(Your objective)
In the data below, find the line that contains "pose proof (rep_member" and the line that contains "apply elem_of_cons in Hx as [->|Hx]; [|destruct". Copy both, plus every line between them, exactly.

(Given entries)
Definition run_op (o : op) (h : Heap) : res (Heap * out) :=
  match o with
  | NewNode a => Ok (new_node h a, Done)
  | NewList r => Ok (new_list h r, Done)
  | PushBack r e => h ← Append h r e; Ok (h, Done)
  | Before _ e x => h ← InsertBeforeBase h e x; Ok (h, Done)
  | After _ e x => h ← InsertAfterBase h e x; Ok (h, Done)
  | Remove _ e => h ← RemoveFromList h e; Ok (h, Done)
  | Move _ c e | MoveLoose c e => h ← move_node h c e; Ok (h, Done)
  | Head r => p ← head_ h r; match p with Some a => Ok (h, Node a) | None => Undef end
  | Tail r => p ← tail_ h r; match p with Some a => Ok (h, Node a) | None => Undef end
  | IsEmpty r => b ← empty_ h r; Ok (h, Flag b)
  | Forward r => l ← forward h r; Ok (h, Nodes l)
  | Backward r => l ← backward h r; Ok (h, Nodes l)
  end.

(** The parts of a list in front of [x] and behind it. *)
Fixpoint cut (x : nat) (l : list nat) : option (list nat * list nat) :=
  match l with
  | [] => None
  | y :: l => if decide (y = x) then Some ([], l) else '(a, b) ← cut x l; Some (y :: a, b)
  end.

Definition insert_before (r e x : nat) (l : list nat) : option (list nat) :=
  if decide (x = r) then Some (l ++ [e]) else '(a, b) ← cut x l; Some (a ++ e :: x :: b).
Definition insert_after (r e x : nat) (l : list nat) : option (list nat) :=
  if decide (x = r) then Some (e :: l) else '(a, b) ← cut x l; Some (a ++ x :: e :: b).

Definition unused (st : Lists) (a : nat) : Prop := (a ∉ loose st) /\ map_Forall (fun r l => a ∉ r :: l) (rings st).

#[export] Instance unused_dec st a : Decision (unused st a).
Proof. apply _. Defined.

Definition set_ring (st : Lists) (r : nat) (l : list nat) (fr : gset nat) : Lists := mkLists (<[r := l]> (rings st)) fr.

(** A node is inserted only if it is in no list and taken out only of the list it is in. *)
Definition spec_op (o : op) (st : Lists) : option (Lists * out) :=
  match o with
  | NewNode a => if decide (unused st a) then Some (mkLists (rings st) ({[a]} ∪ loose st), Done) else None
  | NewList r => if decide (unused st r) then Some (set_ring st r [] (loose st), Done) else None
  | PushBack r e => l ← rings st !! r; if decide (e ∈ loose st) then Some (set_ring st r (l ++ [e]) (loose st ∖ {[e]}), Done) else None
  | Before r e x => l ← rings st !! r; l' ← insert_before r e x l; if decide (e ∈ loose st) then Some (set_ring st r l' (loose st ∖ {[e]}), Done) else None
  | After r e x => l ← rings st !! r; l' ← insert_after r e x l; if decide (e ∈ loose st) then Some (set_ring st r l' (loose st ∖ {[e]}), Done) else None
  | Remove r e => l ← rings st !! r; '(a, b) ← cut e l; Some (set_ring st r (a ++ b) ({[e]} ∪ loose st), Done)
  | Move r c e => l ← rings st !! r; '(a, b) ← cut e l; if decide (unused st c) then Some (set_ring st r (a ++ c :: b) ({[e]} ∪ loose st), Done) else None
  | MoveLoose c e => if decide (e ∈ loose st /\ unused st c) then Some (mkLists (rings st) ({[c]} ∪ loose st), Done) else None
  | Head r => l ← rings st !! r; Some (st, Node (first id r l))
  | Tail r => l ← rings st !! r; Some (st, Node (final id r l))
  | IsEmpty r => l ← rings st !! r; Some (st, Flag (bool_decide (l = [])))
  | Forward r => l ← rings st !! r; Some (st, Nodes l)
  | Backward r => l ← rings st !! r; Some (st, Nodes (rev l))
  end.

Record rep (h : Heap) (st : Lists) : Prop := {
  rep_ring r l : rings st !! r = Some l -> ring h r l;
  rep_loose e : e ∈ loose st -> is_loose h e;
  rep_used x : is_Some (h !! x) <-> ~ unused st x;
  rep_apart r r' l l' x : rings st !! r = Some l -> rings st !! r' = Some l' -> x ∈ r :: l -> x ∈ r' :: l' -> r = r' }.

(** ** Each operation keeps to the contract *)

Lemma used_iff st x : ~ unused st x <-> x ∈ loose st \/ exists r l, rings st !! r = Some l /\ x ∈ r :: l.
Proof.
  split.
  - intros H. destruct (decide (x ∈ loose st)) as [?|Hl]; [by left|right].
    destruct (decide (map_Forall (fun r l => x ∉ r :: l) (rings st))) as [Hf|Hf]; [by destruct H|].
    apply map_not_Forall in Hf as (r & l & Hr & Hx); [|apply _]. exists r, l. split; [done|]. by apply dec_stable in Hx.
  - intros [H|(r & l & Hr & Hx)] [H1 H2]; [done|]. exact (H2 r l Hr Hx).
Qed.

Lemma ring_not_loose h r l x : ring h r l -> x ∈ r :: l -> ~ is_loose h x.
Proof. intros (_ & H & _) (l1 & l2 & E)%list_elem_of_split Hl. specialize (H l1 x l2 E). unfold nxt in H. by rewrite Hl in H. Qed.

Lemma rep_free h st r l e : rep h st -> rings st !! r = Some l -> e ∈ loose st -> e ∉ r :: l.
Proof. intros H Hr He Hi. eapply ring_not_loose; [by eapply rep_ring|exact Hi|by eapply rep_loose]. Qed.

Lemma rep_member h st r l x : rep h st -> rings st !! r = Some l -> x ∈ r :: l -> is_Some (h !! x).
Proof. intros H Hr Hx. eapply ring_in; [by eapply rep_ring|done]. Qed.

Lemma rep_unused h st x : rep h st -> unused st x -> h !! x = None.
Proof. intros H Hx. apply eq_None_not_Some. intros Hs. by apply (rep_used _ _ H) in Hs. Qed.

(** One ring is changed, with nodes that were in no other. *)
Lemma ring_update h h' st r l l' fr' : rep h st -> rings st !! r = Some l -> ring h' r l' -> (forall e, e ∈ fr' -> is_loose h' e) ->
  (forall x, x ∈ l' -> x ∈ l \/ x ∈ loose st \/ unused st x) -> (forall x, x ∈ fr' -> x ∈ l \/ x ∈ loose st) ->
  (forall x, x ∈ l -> x ∈ l' \/ x ∈ fr') -> (forall x, x ∈ loose st -> x ∈ l' \/ x ∈ fr') ->
  (forall x, is_Some (h' !! x) <-> is_Some (h !! x) \/ x ∈ l') ->
  (forall y, y ∉ r :: l -> y ∉ r :: l' -> y ∉ loose st -> h' !! y = h !! y) -> rep h' (set_ring st r l' fr').
Proof.
  intros H Hr Hring Hfr L1 L2 L3 L4 Hd Hf.
  assert (Hoth : forall r2 l2 x, r2 <> r -> rings st !! r2 = Some l2 -> x ∈ r2 :: l2 -> (x ∉ r :: l) /\ (x ∉ r :: l') /\ (x ∉ loose st)).
  { intros r2 l2 x Hne H2 Hx. assert (N1 : x ∉ r :: l) by (intros Hi; apply Hne; by eapply rep_apart). assert (N2 : x ∉ loose st) by (intros Hi; by eapply rep_free).
    split; [done|]. split; [|done]. rewrite elem_of_cons in *. intros [->|Hi]; [by apply N1; left|]. destruct (L1 x Hi) as [?|[?|Hu]]; [by apply N1; right|done|].
    pose proof (rep_member _ _ _ _ x H H2 ltac:(by apply elem_of_cons)) as Hs. by rewrite (rep_unused _ _ _ H Hu) in Hs; destruct Hs. }
  split; cbn.
  - intros r2 l2. rewrite lookup_insert. case_decide as E; [intros [= <-]; by subst|]. intros H2. eapply ring_ext; [|by eapply rep_ring]. intros x Hx.
    destruct (Hoth r2 l2 x (not_eq_sym E) H2 Hx) as (? & ? & ?). by apply Hf.
  - exact Hfr.
  - intros x. rewrite Hd, (rep_used _ _ H), !used_iff. cbn. split.
    + intros [[Hl|(r2 & l2 & H2 & Hx)]|Hx].
      * destruct (L4 x Hl); [right; exists r, l'; rewrite lookup_insert_eq, elem_of_cons; auto|by left].
      * destruct (decide (r2 = r)) as [->|Hne]; [|right; exists r2, l2; by rewrite lookup_insert_ne]. rewrite Hr in H2. injection H2 as <-.
        apply elem_of_cons in Hx as [->|Hx]; [|destruct (L3 x Hx) as [?|?]; [|by left]]; right; exists r, l'; rewrite lookup_insert_eq, elem_of_cons; auto.
      * right. exists r, l'. rewrite lookup_insert_eq, elem_of_cons. auto.
    + intros [Hl|(r2 & l2 & H2 & Hx)].
      * destruct (L2 x Hl); [left; right; exists r, l; rewrite elem_of_cons; auto|left; by left].
      * destruct (decide (r2 = r)) as [->|Hne]; [|rewrite lookup_insert_ne in H2 by done; left; right; eauto]. rewrite lookup_insert_eq in H2. injection H2 as <-.
        apply elem_of_cons in Hx as [->|Hx]; [|by right]. left. right. exists r, l. rewrite elem_of_cons. auto.
  - intros r1 r2 l1 l2 x. rewrite !lookup_insert. repeat case_decide; subst; try congruence.
    + intros [= <-] H2 Hx Hx2. by destruct (Hoth r2 l2 x ltac:(congruence) H2 Hx2) as (_ & ? & _).
    + intros H1 [= <-] Hx Hx2. by destruct (Hoth r1 l1 x ltac:(congruence) H1 Hx) as (_ & ? & _).
    + by apply (rep_apart _ _ H).
Qed.

Lemma cut_Some x l a b : cut x l = Some (a, b) -> l = a ++ x :: b.
Proof.
  revert a. induction l as [|y l IH]; intros a; cbn; [done|]. case_decide as E; [intros [= <- <-]; by subst|].
  destruct (cut x l) as [[a1 b1]|]; cbn; [|done]. intros [= <- <-]. by rewrite (IH a1).
Qed.

Lemma linked_frame h h' p e n y : linked h p e n h' -> y <> p -> y <> e -> y <> n -> h' !! y = h !! y.
Proof. intros (E1 & E2 & E3) H1 H2 H3. apply link_eq; [apply E3|by rewrite E1, !decide_False|by rewrite E2, !decide_False]. Qed.

Lemma unlinked_frame h h' p e n y : unlinked h p e n h' -> y <> p -> y <> e -> y <> n -> h' !! y = h !! y.
Proof. intros (E1 & E2 & E3) H1 H2 H3. apply link_eq; [apply E3|by rewrite E1, !decide_False|by rewrite E2, !decide_False]. Qed.

Lemma final_member r a b : final id r a ∈ r :: a ++ b.
Proof. rewrite app_comm_cons, elem_of_app. left. apply final_in. Qed.

Lemma first_member r a b : first id r b ∈ r :: a ++ b.
Proof. pose proof (first_in r b) as Hi. rewrite elem_of_cons, elem_of_app. apply elem_of_app in Hi as [?| ->%list_elem_of_singleton]; auto. Qed.

Section Ring.

Context (h : Heap) (st : Lists) (r : nat) (H : rep h st).

Lemma rep_loose_frame h' e x : (forall y, y <> e -> is_loose h y -> h' !! y = h !! y) -> x ∈ loose st ∖ {[e]} -> is_loose h' x.
Proof using H. intros Hf [Hx Hne]%elem_of_difference. apply not_elem_of_singleton in Hne. pose proof (rep_loose _ _ H x Hx) as Hl. unfold is_loose in *. by rewrite Hf. Qed.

(Answer box)
    pose proof (rep_member _ _ _ _ x H H2 ltac:(by apply elem_of_cons)) as Hs. by rewrite (rep_unused _ _ _ H Hu) in Hs; destruct Hs. }
  split; cbn.
  - intros r2 l2. rewrite lookup_insert. case_decide as E; [intros [= <-]; by subst|]. intros H2. eapply ring_ext; [|by eapply rep_ring]. intros x Hx.
    destruct (Hoth r2 l2 x (not_eq_sym E) H2 Hx) as (? & ? & ?). by apply Hf.
  - exact Hfr.
  - intros x. rewrite Hd, (rep_used _ _ H), !used_iff. cbn. split.
    + intros [[Hl|(r2 & l2 & H2 & Hx)]|Hx].
      * destruct (L4 x Hl); [right; exists r, l'; rewrite lookup_insert_eq, elem_of_cons; auto|by left].
      * destruct (decide (r2 = r)) as [->|Hne]; [|right; exists r2, l2; by rewrite lookup_insert_ne]. rewrite Hr in H2. injection H2 as <-.
        apply elem_of_cons in Hx as [->|Hx]; [|destruct (L3 x Hx) as [?|?]; [|by left]]; right; exists r, l'; rewrite lookup_insert_eq, elem_of_cons; auto.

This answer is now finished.